La mozione di sfiducia, la discussione parlamentare, gli articoli della Costituzione francese, le dichiarazioni di Barnier, tutto si accumula come frammenti di un discorso che non ha più un centro. È il linguaggio del potere senza decisione, della crisi permanente elevata a metodo. E, in questo contesto, anche il tempo diventa un alleato della disgregazione: una nuova manovra richiederà mesi, un nuovo governo non potrà essere eletto prima dell’estate. È l’interregno, dove ciò che resta è solo l’economia del vuoto.
Gli analisti lo sanno: non c’è speranza di stabilizzazione a breve. Gli spread non si richiuderanno. La fiducia non tornerà. E non perché manchi il capitale, ma perché è venuto meno il fondamento politico che rende quel capitale credibile. Si teme che il debito cresca al 118% del PIL, ma si dimentica che la vera insostenibilità è quella della narrazione che lo giustifica. Nessuna cifra basta a governare, se il simbolico si rompe.

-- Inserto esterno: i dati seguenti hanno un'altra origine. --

(* ===== verification/S3Sign.v ===== *)
(** * AWS signature version 4: requests signed as the protocol says (S3Sig.v)

    [authorization] is the header a client sends: the verifier reads back its fields. *)
From S2P Require Import Prelude GF GoLib S3Sig S3SigProps.
From Stdlib Require Import Strings.Byte Strings.Ascii.
Local Open Scope string_scope.

(** ** White space *)
Definition visible (c : ascii) : bool := let n := N_of_ascii c in ((33 <=? n) && (n <=? 126))%N.
Definition all_visible (s : string) : Prop := Forall (λ c, visible c = true) (chars s).
Lemma visible_first c t : visible c = true → first_strip spaces (String c t) = None.
Proof. destruct c as [[] [] [] [] [] [] [] []]; (discriminate || reflexivity). Qed.
Lemma visible_last c t : visible c = true → first_strip (str_rev <$> spaces) (String c t) = None.
Proof. destruct c as [[] [] [] [] [] [] [] []]; (discriminate || reflexivity). Qed.
Lemma trim_left_none fuel ps s : first_strip ps s = None → trim_left fuel ps s = s.
Proof. intros H. destruct fuel as [|fuel]; [done|]. simpl. by rewrite H. Qed.
Lemma string_of_chars s : String.string_of_list_ascii (chars s) = s.
Proof. induction s as [|c s IH]; [done|]. simpl. by rewrite IH. Qed.
Lemma chars_rev s : chars (str_rev s) = reverse (chars s).
Proof. apply chars_of_list. Qed.
Lemma str_rev_involutive s : str_rev (str_rev s) = s.
Proof. unfold str_rev at 1. by rewrite chars_rev, reverse_involutive, string_of_chars. Qed.
(** A string that begins and ends with a visible character. *)
Definition trimmed (s : string) : Prop :=
  (∃ c t, s = String c t ∧ visible c = true) ∧ ∃ a b, s = a ++ b ∧ b ≠ "" ∧ all_visible b.
Lemma TrimSpace_trimmed s : trimmed s → TrimSpace s = s.
Proof.
  intros [(c & t & Hs & Hc) (a & b & Hab & Hb & Hv)]. unfold TrimSpace.
  rewrite (trim_left_none _ spaces s) by (rewrite Hs; by apply visible_first). cbv zeta.
  rewrite (trim_left_none _ (str_rev <$> spaces) (str_rev s)); [by apply str_rev_involutive|].
  destruct (str_rev s) as [|c' t'] eqn:E; [done|]. apply visible_last.
  apply (f_equal chars) in E. rewrite chars_rev, Hab, chars_app, reverse_app in E. unfold all_visible in Hv.
  assert (Forall (λ c, visible c = true) (reverse (chars b))) as Hr by by apply Forall_reverse.
  destruct (reverse (chars b)) as [|x l] eqn:Eb.
  - apply (f_equal reverse) in Eb. rewrite reverse_involutive in Eb. destruct b; [done|discriminate Eb].
  - injection E as -> _. by apply Forall_cons in Hr as [? _].
Qed.
Lemma TrimSpace_space s : trimmed s → TrimSpace (String " " s) = s.
Proof.
  intros Hs. rewrite <- (TrimSpace_trimmed s Hs) at 2. unfold TrimSpace. destruct Hs as [(c & t & -> & Hc) _].
  change (trim_left (String.length (String " " (String c t))) spaces (String " " (String c t)))
    with (trim_left (String.length (String c t)) spaces (String c t)). done.
Qed.

(** ** The fields of the header *)
(** A name that needs no quoting in the header. *)
Definition token_char (c : ascii) : bool := visible c && forallb (λ d, negb (bool_decide (c = d))) [","; "/"; "="; ";"]%char.
Definition token (s : string) : Prop := s ≠ "" ∧ Forall (λ c, token_char c = true) (chars s).
Lemma token_no_char d s : token s → token_char d = false → no_char d s.
Proof. intros [_ Hs] Hd Hin. rewrite Forall_forall in Hs. by rewrite (Hs d Hin) in Hd. Qed.
Lemma token_visible s : token s → all_visible s.
Proof. intros [_ Hs]. eapply Forall_impl; [exact Hs|]. intros c Hc. by apply andb_prop in Hc as [? _]. Qed.
Definition authorization (ak date region service : string) (names : list string) (sig : string) : string :=
  algorithmAWS4HMACSHA256 ++ " Credential=" ++ join [ak; date; region; service; "aws4_request"] "/" ++
  ", SignedHeaders=" ++ join names ";" ++ ", Signature=" ++ sig.

Lemma all_visible_app a b : all_visible a → all_visible b → all_visible (a ++ b).
Proof. unfold all_visible. rewrite chars_app. apply Forall_app_2. Qed.
Lemma join_visible l sep : (∀ x, x ∈ l → all_visible x) → all_visible sep → all_visible (join l sep).
Proof.
  intros Hl Hs. induction l as [|x l IH]; [by apply Forall_nil|]. destruct l as [|y l]; [apply Hl; set_solver|].
  rewrite join_cons. apply all_visible_app; [apply Hl; set_solver|apply all_visible_app; [done|]]. apply IH. intros z Hz. apply Hl. by right.
Qed.
Lemma visible_trimmed s : s ≠ "" → all_visible s → trimmed s.
Proof.
  intros Hs Hv. split; [|by exists "", s]. destruct s as [|c t]; [done|]. exists c, t. split; [done|]. by apply Forall_cons in Hv as [? _].
Qed.
Lemma ToLower_app a b : ToLower (a ++ b) = ToLower a ++ ToLower b.
Proof.
  unfold ToLower. rewrite chars_app, fmap_app. generalize (lower_char <$> chars a), (lower_char <$> chars b).
  intros l l'. induction l as [|c l IH]; [done|]. gostr. simpl. by rewrite IH.
Qed.
Lemma ToLower_join l sep : (∀ n, n ∈ l → ToLower n = n) → ToLower sep = sep → ToLower (join l sep) = join l sep.
Proof.
  intros Hl Hs. induction l as [|x l IH]; [done|]. destruct l as [|y l]; [apply Hl; set_solver|].
  rewrite join_cons, !ToLower_app, Hs, Hl by set_solver. do 2 f_equal. apply IH. intros n Hn. apply Hl. by right.
Qed.
Lemma join_ne l sep : l ≠ [] → (∀ n, n ∈ l → n ≠ "") → join l sep ≠ "".
Proof.
  destruct l as [|x l]; [done|]. intros _ Hl. assert (x ≠ "") by (apply Hl; set_solver). destruct l as [|y l]; [done|].
  rewrite join_cons. by destruct x.
Qed.
Lemma join_no_char_tokens d l sep : (∀ n, n ∈ l → token n) → token_char d = false → no_char d sep → no_char d (join l sep).
Proof. intros Hl Hd Hs. apply join_no_char; [|done]. intros x Hx. by apply token_no_char; [apply Hl|]. Qed.
Lemma aws4_token : token "aws4_request".
Proof. split; [done|]. repeat (apply Forall_cons; split; [reflexivity|]). by apply Forall_nil. Qed.
Lemma TrimSpace_field c t v : visible c = true → v ≠ "" → all_visible v →
  TrimSpace (String c t ++ v) = String c t ++ v ∧ TrimSpace (String " " (String c t ++ v)) = String c t ++ v.
Proof.
  intros Hc Hv Hvv. assert (trimmed (String c t ++ v)) as Ht by (split; [by exists c, (t ++ v)|by exists (String c t), v]).
  split; [by apply TrimSpace_trimmed|by apply TrimSpace_space].
Qed.
Lemma fields_of cred sh sig : cred ≠ "" → sh ≠ "" → sig ≠ "" → all_visible cred → all_visible sh → all_visible sig →
  auth_fields ["Credential=" ++ cred; " SignedHeaders=" ++ sh; " Signature=" ++ sig] ∅ =
    Some (<["Signature" := sig]> (<["SignedHeaders" := sh]> (<["Credential" := cred]> ∅))).
Proof.
  intros H1 H2 H3 V1 V2 V3. cbn [auth_fields].
  rewrite (proj1 (TrimSpace_field "C" "redential=" cred eq_refl H1 V1)).
  change (String "C" "redential=" ++ cred) with ("Credential" ++ String "=" cred). rewrite cut_app by (by apply (bool_decide_unpack _)).
  change (" SignedHeaders=" ++ sh) with (String " " (String "S" "ignedHeaders=" ++ sh)).
  rewrite (proj2 (TrimSpace_field "S" "ignedHeaders=" sh eq_refl H2 V2)).
  change (String "S" "ignedHeaders=" ++ sh) with ("SignedHeaders" ++ String "=" sh). rewrite cut_app by (by apply (bool_decide_unpack _)).
  change (" Signature=" ++ sig) with (String " " (String "S" "ignature=" ++ sig)).
  rewrite (proj2 (TrimSpace_field "S" "ignature=" sig eq_refl H3 V3)).
  change (String "S" "ignature=" ++ sig) with ("Signature" ++ String "=" sig). by rewrite cut_app by (by apply (bool_decide_unpack _)).
Qed.
Lemma authorization_fields ak date region service names sig :
  token ak → token date → token region → token service → names ≠ [] → (∀ n, n ∈ names → token n ∧ ToLower n = n) →
  sort_strings names = names → token sig →
  parseAuthorization (authorization ak date region service names sig) =
    Ok (MkParsed algorithmAWS4HMACSHA256 ak [date; region; service; "aws4_request"] names sig).
Proof.
  intros Hak Hd Hr Hsv Hne Hn Hsort Hsig. unfold authorization. set (cred := join [ak; date; region; service; "aws4_request"] "/").
  set (sh := join names ";").
  assert (Forall token [ak; date; region; service; "aws4_request"]) as Htok
    by (repeat (apply Forall_cons; split; [done || apply aws4_token|]); by apply Forall_nil). rewrite Forall_forall in Htok.
  assert (∀ x, x ∈ names → token x) as Hnt by (intros x Hx; by apply Hn).
  assert (all_visible cred) as Hcv by (apply join_visible; [intros x Hx; by apply token_visible, Htok|by apply Forall_singleton]).
  assert (all_visible sh) as Hshv by (apply join_visible; [intros x Hx; by apply token_visible, Hnt|by apply Forall_singleton]).
  assert (cred ≠ "") as Hcne by (apply join_ne; [done|]; intros x Hx; by apply Htok).
  assert (sh ≠ "") as Hshne by (apply join_ne; [done|]; intros x Hx; by apply Hnt).
  assert (no_char "," cred ∧ no_char "," sh) as [Hcc Hshc]
    by (split; (apply join_no_char_tokens; [done|done|by apply (bool_decide_unpack _)])).
  unfold parseAuthorization. rewrite TrimSpace_trimmed.
  2:{ split; [by eexists "A"%char, _|]. exists (algorithmAWS4HMACSHA256 ++ " Credential=" ++ cred ++ ", SignedHeaders=" ++ sh ++ ", Signature="), sig.
      rewrite <- !string_app_assoc. split; [done|]. split; [apply Hsig|by apply token_visible]. }
  change (" Credential=" ++ ?x) with (String " " ("Credential=" ++ x)). rewrite cut_app by (by apply (bool_decide_unpack _)).
  rewrite string_app_assoc. change (", SignedHeaders=" ++ ?x) with (String "," (" SignedHeaders=" ++ x)).
  rewrite split_app by (apply no_char_app; split; [by apply (bool_decide_unpack _)|done]).
  rewrite string_app_assoc. change (", Signature=" ++ ?x) with (String "," (" Signature=" ++ x)).
  rewrite split_app by (apply no_char_app; split; [by apply (bool_decide_unpack _)|done]).
  rewrite split_no_sep by (apply no_char_app; split; [by apply (bool_decide_unpack _)|by apply token_no_char]).
  rewrite fields_of by (done || apply Hsig || by apply token_visible).
  rewrite lookup_insert_ne, lookup_insert_ne, lookup_insert_eq by done. rewrite lookup_insert_ne, lookup_insert_eq by done.
  rewrite lookup_insert_eq. cbn [default from_option id]. rewrite !bool_decide_eq_false_2 by (done || apply Hsig). cbn [orb].
  unfold cred. rewrite join_cons. change ("/" ++ ?x) with (String "/" x). rewrite cut_app by (by apply token_no_char).
  rewrite bool_decide_eq_false_2 by apply Hak. unfold sh. rewrite ToLower_join; [|intros n Hin; by apply Hn|done].
  rewrite !split_join; [by rewrite Hsort|done| |done|].
  - intros x Hx. by apply token_no_char; [apply Hnt|].
  - intros x Hx. apply token_no_char; [|done]. apply Htok. by right.
Qed.

(** ** Dates *)
Lemma digit_val_range c n : digit_val c = Some n → (0 ≤ n ≤ 9)%Z.
Proof. unfold digit_val. destruct (_ && _) eqn:E; [|done]. apply andb_prop in E as [H1%Z.leb_le H2%Z.leb_le]. intros [= <-]. lia. Qed.
Lemma getnum_range l n l' : getnum l true = Some (n, l') → (0 ≤ n ≤ 99)%Z.
Proof.
  destruct l as [|a [|b l]]; cbn [getnum]; [done|by destruct (digit_val a)|].
  destruct (digit_val a) as [x|] eqn:Ea; [|done]. cbn. destruct (digit_val b) as [y|] eqn:Eb; [|done]. intros [= <- _].
  apply digit_val_range in Ea, Eb. lia.
Qed.
Lemma digit_val_char n : digit_val (digit_char n) = Some (n mod 10)%Z.
Proof.
  unfold digit_char. pose proof (Z.mod_pos_bound n 10 ltac:(lia)) as H. revert H. generalize (n mod 10)%Z. intros k Hk.
  assert (k = 0 ∨ k = 1 ∨ k = 2 ∨ k = 3 ∨ k = 4 ∨ k = 5 ∨ k = 6 ∨ k = 7 ∨ k = 8 ∨ k = 9)%Z as Hc by lia.
  by repeat destruct Hc as [->|Hc]; [..|subst k].
Qed.
Lemma getnum_format n l : (0 ≤ n ≤ 99)%Z → getnum (digit_char (n / 10) :: digit_char n :: l) true = Some (n, l).
Proof.
  intros Hn. cbn [getnum]. rewrite !digit_val_char. cbn. do 2 f_equal.
  rewrite (Z.mod_small (n / 10)) by (split; [apply Z.div_pos; lia|apply Z.div_lt_upper_bound; lia]).
  pose proof (Z.div_mod n 10 ltac:(lia)). lia.
Qed.
Lemma digit_char_mod n : digit_char (n mod 100) = digit_char n ∧ digit_char (n mod 100 / 10) = digit_char (n / 10).
Proof.
  unfold digit_char. rewrite (Z.div_mod n 100) at 2 4 by lia. generalize (n / 100)%Z (n mod 100)%Z. intros q r.
  replace (100 * q + r)%Z with (r + (10 * q) * 10)%Z by lia. rewrite Z.div_add by lia.
  rewrite Z.mod_add by lia. replace (r / 10 + 10 * q)%Z with (r / 10 + q * 10)%Z by lia. by rewrite Z.mod_add.
Qed.
Definition date_small (d : date) : Prop := (0 ≤ year d ≤ 9999 ∧ 0 ≤ month d ≤ 99 ∧ 0 ≤ day d ≤ 99)%Z.
Lemma parse_date_small l d l' : parse_date l = Some (d, l') → date_small d.
Proof.
  unfold parse_date, getyear. intros H.
  apply bind_Some in H as ([y l1] & Hy & H). apply bind_Some in H as ([m l2] & Hm & H). apply bind_Some in H as ([dd l3] & Hd & [= <- <-]).
  apply bind_Some in Hy as ([a l4] & Ha & Hy). apply bind_Some in Hy as ([b l5] & Hb & [= <- <-]).
  apply getnum_range in Ha, Hb, Hm, Hd. unfold date_small. cbn. lia.
Qed.
Lemma parse_format_date d : date_small d → parse_date (chars (format_date d)) = Some (d, []).
Proof.
  intros (Hy & Hm & Hd). unfold format_date. rewrite chars_of_list. unfold parse_date, getyear.
  assert (getnum (digit_char (year d / 1000) :: digit_char (year d / 100) :: digit_char (year d / 10) :: digit_char (year d) ::
    [digit_char (month d / 10); digit_char (month d); digit_char (day d / 10); digit_char (day d)]) true =
    Some (year d / 100, digit_char (year d / 10) :: digit_char (year d) ::
    [digit_char (month d / 10); digit_char (month d); digit_char (day d / 10); digit_char (day d)])%Z) as ->.
  { replace (year d / 1000)%Z with (year d / 100 / 10)%Z by (by rewrite Z.div_div by lia).
    apply getnum_format. split; [apply Z.div_pos; lia|]. enough (year d / 100 < 100)%Z by lia. apply Z.div_lt_upper_bound; lia. }
  cbn [mbind option_bind].
  assert (∀ l, getnum (digit_char (year d / 10) :: digit_char (year d) :: l) true = Some (year d mod 100, l)%Z) as ->.
  { intros l. rewrite <- (proj1 (digit_char_mod (year d))), <- (proj2 (digit_char_mod (year d))).
    apply getnum_format. pose proof (Z.mod_pos_bound (year d) 100). lia. }
  cbn [mbind option_bind]. rewrite !getnum_format by done. cbn [mbind option_bind]. do 2 f_equal.
  rewrite !getnum_format by done. cbn. destruct d as [y m dd]. cbn in *. repeat f_equal.
  pose proof (Z.div_mod y 100 ltac:(lia)). lia.
Qed.
Lemma parse_amz_date_scope s d t : parse_amz_date s = Some (d, t) → validScopeDate (format_date d) = true.
Proof.
  unfold parse_amz_date. intros H. apply bind_Some in H as ([d0 l] & Hd & H). pose proof (parse_date_small _ _ _ Hd) as Hs.
  assert (d0 = d ∧ date_ok d = true) as [-> Hok].
  { destruct l as [|c l]; [done|]. destruct (bool_decide _); [|done]. apply bind_Some in H as ([h l1] & _ & H).
    apply bind_Some in H as ([mi l2] & _ & H). apply bind_Some in H as ([sec l3] & _ & H). destruct (fraction l3) as [ns l4].
    destruct (bool_decide _ && date_ok d0 && _) eqn:E; [|done]. injection H as <- _. apply andb_prop in E as [E _]. by apply andb_prop in E as [_ ?]. }
  unfold validScopeDate. rewrite parse_format_date by done. cbn [negb]. rewrite Hok, bool_decide_eq_true_2 by done. done.
Qed.
Lemma format_date_token d : token (format_date d).
Proof.
  split; [done|]. unfold format_date. rewrite chars_of_list.
  assert (∀ n, token_char (digit_char n) = true) as Hd; [|by repeat (apply Forall_cons; split; [apply Hd|])].
  intros n. unfold digit_char. pose proof (Z.mod_pos_bound n 10 ltac:(lia)) as H. revert H. generalize (n mod 10)%Z. intros k Hk.
  assert (k = 0 ∨ k = 1 ∨ k = 2 ∨ k = 3 ∨ k = 4 ∨ k = 5 ∨ k = 6 ∨ k = 7 ∨ k = 8 ∨ k = 9)%Z as Hc by lia.
  by repeat destruct Hc as [->|Hc]; [..|subst k].
Qed.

In ultima istanza, ciò che accade in Francia non è solo un evento politico. È un’epifania. Mostra che l’architettura europea non è costruita sulla solidarietà, ma sulla selezione. I paesi si alternano nel ruolo di modello e di monito. La Grecia fu l’esempio negativo, oggi è la cartina di tornasole dell’obbedienza. La Francia, ieri al centro, oggi si trasforma in una minaccia, non solo per sé stessa, ma per l’intero sistema euro-atlantico.
Non si tratta più di una semplice crisi di debito o di bilancio, ma di un conflitto tra due concezioni antagoniste di sovranità e di democrazia. Da una parte, la gestione tecnocratica e centralizzata dell’Unione Europea, che impone rigore e disciplina attraverso il vincolo finanziario, dall’altra la rivendicazione popolare di una politica che torni a essere autenticamente sovrana, capace di rappresentare e di incidere sul reale.
In questo scontro, la BCE non si limita a svolgere un ruolo neutrale o tecnico. Essa diventa agente di una scelta politica che sacrifica la Francia sull’altare dell’“ordine europeo”. Non più custode dell’unità, ma giudice che decreta l’esclusione. Non più banca centrale di tutti, ma strumento di un governo dell’Eurozona che fa selezione tra paesi “meritevoli” e “colpevoli”.
La lezione è dura e chiarissima: la salvezza economica è condizionata alla resa politica. Si salvano i governi che si conformano al dogma europeo, si abbandonano quelli che osano sfidarlo. Non è un fatto nuovo, ma oggi appare in tutta la sua cruda evidenza. Per questo la Francia, con la sua crisi di governo, rappresenta il segnale di un declino che potrebbe essere inarrestabile.
La domanda che resta aperta è questa: che Europa sarà, se non esiste più spazio per una pluralità politica che sia autenticamente tale? Se l’Eurozona diventa una gabbia per governi esecutivi e popolazioni mute? Se la moneta unica è il monito, la minaccia, la leva del potere disciplinare?
Forse, allora, la vera crisi non è quella dei mercati o dei bilanci, ma quella della stessa idea di Europa. Un’Europa che non sa più riconoscere i suoi popoli, che li riduce a meri soggetti economici, che trasforma la sovranità in un tabù e la politica in un paradosso. In questo senso, la Francia di oggi non è solo un paese in difficoltà, ma il sintomo di un malessere profondo, che investe il cuore dell’Unione.
Ecco perché la BCE non salverà Parigi come ha salvato l’Italia. Perché, in fondo, non si tratta più solo di economia, ma di politica: di quale politica siamo disposti a vivere, e quale Europa vogliamo abitare.